WORK ORDER: To complete the exercise, repeat every record exactly as it stands.

Entries taken from a collection:
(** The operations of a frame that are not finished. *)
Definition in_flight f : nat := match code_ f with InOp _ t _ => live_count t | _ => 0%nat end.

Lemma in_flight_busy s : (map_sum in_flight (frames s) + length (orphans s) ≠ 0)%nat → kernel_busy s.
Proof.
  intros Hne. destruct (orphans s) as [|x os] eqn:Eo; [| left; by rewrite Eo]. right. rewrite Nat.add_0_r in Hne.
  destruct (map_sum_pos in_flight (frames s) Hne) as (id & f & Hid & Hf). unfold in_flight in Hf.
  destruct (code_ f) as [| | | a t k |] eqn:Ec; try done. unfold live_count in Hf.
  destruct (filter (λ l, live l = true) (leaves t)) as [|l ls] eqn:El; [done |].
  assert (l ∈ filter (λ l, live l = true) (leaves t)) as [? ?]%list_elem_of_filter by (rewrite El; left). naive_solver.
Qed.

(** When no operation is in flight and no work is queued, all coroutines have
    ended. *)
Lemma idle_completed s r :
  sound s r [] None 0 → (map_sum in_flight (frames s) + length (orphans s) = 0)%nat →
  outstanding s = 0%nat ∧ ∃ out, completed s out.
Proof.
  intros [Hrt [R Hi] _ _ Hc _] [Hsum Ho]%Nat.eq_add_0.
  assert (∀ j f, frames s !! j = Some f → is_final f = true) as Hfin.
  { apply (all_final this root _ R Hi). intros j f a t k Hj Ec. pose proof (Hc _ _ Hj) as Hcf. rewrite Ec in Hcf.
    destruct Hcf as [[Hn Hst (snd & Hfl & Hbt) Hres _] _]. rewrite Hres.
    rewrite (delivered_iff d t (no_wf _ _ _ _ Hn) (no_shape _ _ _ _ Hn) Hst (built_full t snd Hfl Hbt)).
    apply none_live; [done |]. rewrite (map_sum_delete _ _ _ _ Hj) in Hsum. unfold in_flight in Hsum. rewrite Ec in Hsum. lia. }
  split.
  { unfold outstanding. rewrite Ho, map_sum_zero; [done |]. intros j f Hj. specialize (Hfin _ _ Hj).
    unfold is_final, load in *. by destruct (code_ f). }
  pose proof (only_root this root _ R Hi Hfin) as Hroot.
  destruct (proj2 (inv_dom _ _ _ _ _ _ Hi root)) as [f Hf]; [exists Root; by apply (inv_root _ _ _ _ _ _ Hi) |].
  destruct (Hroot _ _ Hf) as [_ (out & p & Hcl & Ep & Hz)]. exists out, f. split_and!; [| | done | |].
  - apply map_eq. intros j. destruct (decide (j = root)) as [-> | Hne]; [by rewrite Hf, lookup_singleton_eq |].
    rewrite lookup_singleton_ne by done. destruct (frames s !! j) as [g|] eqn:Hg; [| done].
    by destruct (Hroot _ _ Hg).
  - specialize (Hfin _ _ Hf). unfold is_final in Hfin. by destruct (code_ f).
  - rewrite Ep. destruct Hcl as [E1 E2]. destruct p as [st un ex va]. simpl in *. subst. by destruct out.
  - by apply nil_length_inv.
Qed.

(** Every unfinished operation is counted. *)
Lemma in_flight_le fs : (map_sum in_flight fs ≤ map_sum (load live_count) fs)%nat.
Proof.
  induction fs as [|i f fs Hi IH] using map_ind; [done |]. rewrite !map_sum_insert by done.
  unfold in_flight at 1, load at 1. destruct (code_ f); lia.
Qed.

SOLVED EXERCISE:
(** The operations of a frame that are not finished. *)
Definition in_flight f : nat := match code_ f with InOp _ t _ => live_count t | _ => 0%nat end.

Lemma in_flight_busy s : (map_sum in_flight (frames s) + length (orphans s) ≠ 0)%nat → kernel_busy s.
Proof.
  intros Hne. destruct (orphans s) as [|x os] eqn:Eo; [| left; by rewrite Eo]. right. rewrite Nat.add_0_r in Hne.
  destruct (map_sum_pos in_flight (frames s) Hne) as (id & f & Hid & Hf). unfold in_flight in Hf.
  destruct (code_ f) as [| | | a t k |] eqn:Ec; try done. unfold live_count in Hf.
  destruct (filter (λ l, live l = true) (leaves t)) as [|l ls] eqn:El; [done |].
  assert (l ∈ filter (λ l, live l = true) (leaves t)) as [? ?]%list_elem_of_filter by (rewrite El; left). naive_solver.
Qed.

(** When no operation is in flight and no work is queued, all coroutines have
    ended. *)
Lemma idle_completed s r :
  sound s r [] None 0 → (map_sum in_flight (frames s) + length (orphans s) = 0)%nat →
  outstanding s = 0%nat ∧ ∃ out, completed s out.
Proof.
  intros [Hrt [R Hi] _ _ Hc _] [Hsum Ho]%Nat.eq_add_0.
  assert (∀ j f, frames s !! j = Some f → is_final f = true) as Hfin.
  { apply (all_final this root _ R Hi). intros j f a t k Hj Ec. pose proof (Hc _ _ Hj) as Hcf. rewrite Ec in Hcf.
    destruct Hcf as [[Hn Hst (snd & Hfl & Hbt) Hres _] _]. rewrite Hres.
    rewrite (delivered_iff d t (no_wf _ _ _ _ Hn) (no_shape _ _ _ _ Hn) Hst (built_full t snd Hfl Hbt)).
    apply none_live; [done |]. rewrite (map_sum_delete _ _ _ _ Hj) in Hsum. unfold in_flight in Hsum. rewrite Ec in Hsum. lia. }
  split.
  { unfold outstanding. rewrite Ho, map_sum_zero; [done |]. intros j f Hj. specialize (Hfin _ _ Hj).
    unfold is_final, load in *. by destruct (code_ f). }
  pose proof (only_root this root _ R Hi Hfin) as Hroot.
  destruct (proj2 (inv_dom _ _ _ _ _ _ Hi root)) as [f Hf]; [exists Root; by apply (inv_root _ _ _ _ _ _ Hi) |].
  destruct (Hroot _ _ Hf) as [_ (out & p & Hcl & Ep & Hz)]. exists out, f. split_and!; [| | done | |].
  - apply map_eq. intros j. destruct (decide (j = root)) as [-> | Hne]; [by rewrite Hf, lookup_singleton_eq |].
    rewrite lookup_singleton_ne by done. destruct (frames s !! j) as [g|] eqn:Hg; [| done].
    by destruct (Hroot _ _ Hg).
  - specialize (Hfin _ _ Hf). unfold is_final in Hfin. by destruct (code_ f).
  - rewrite Ep. destruct Hcl as [E1 E2]. destruct p as [st un ex va]. simpl in *. subst. by destruct out.
  - by apply nil_length_inv.
Qed.

(** Every unfinished operation is counted. *)
Lemma in_flight_le fs : (map_sum in_flight fs ≤ map_sum (load live_count) fs)%nat.
Proof.
  induction fs as [|i f fs Hi IH] using map_ind; [done |]. rewrite !map_sum_insert by done.
  unfold in_flight at 1, load at 1. destruct (code_ f); lia.
Qed.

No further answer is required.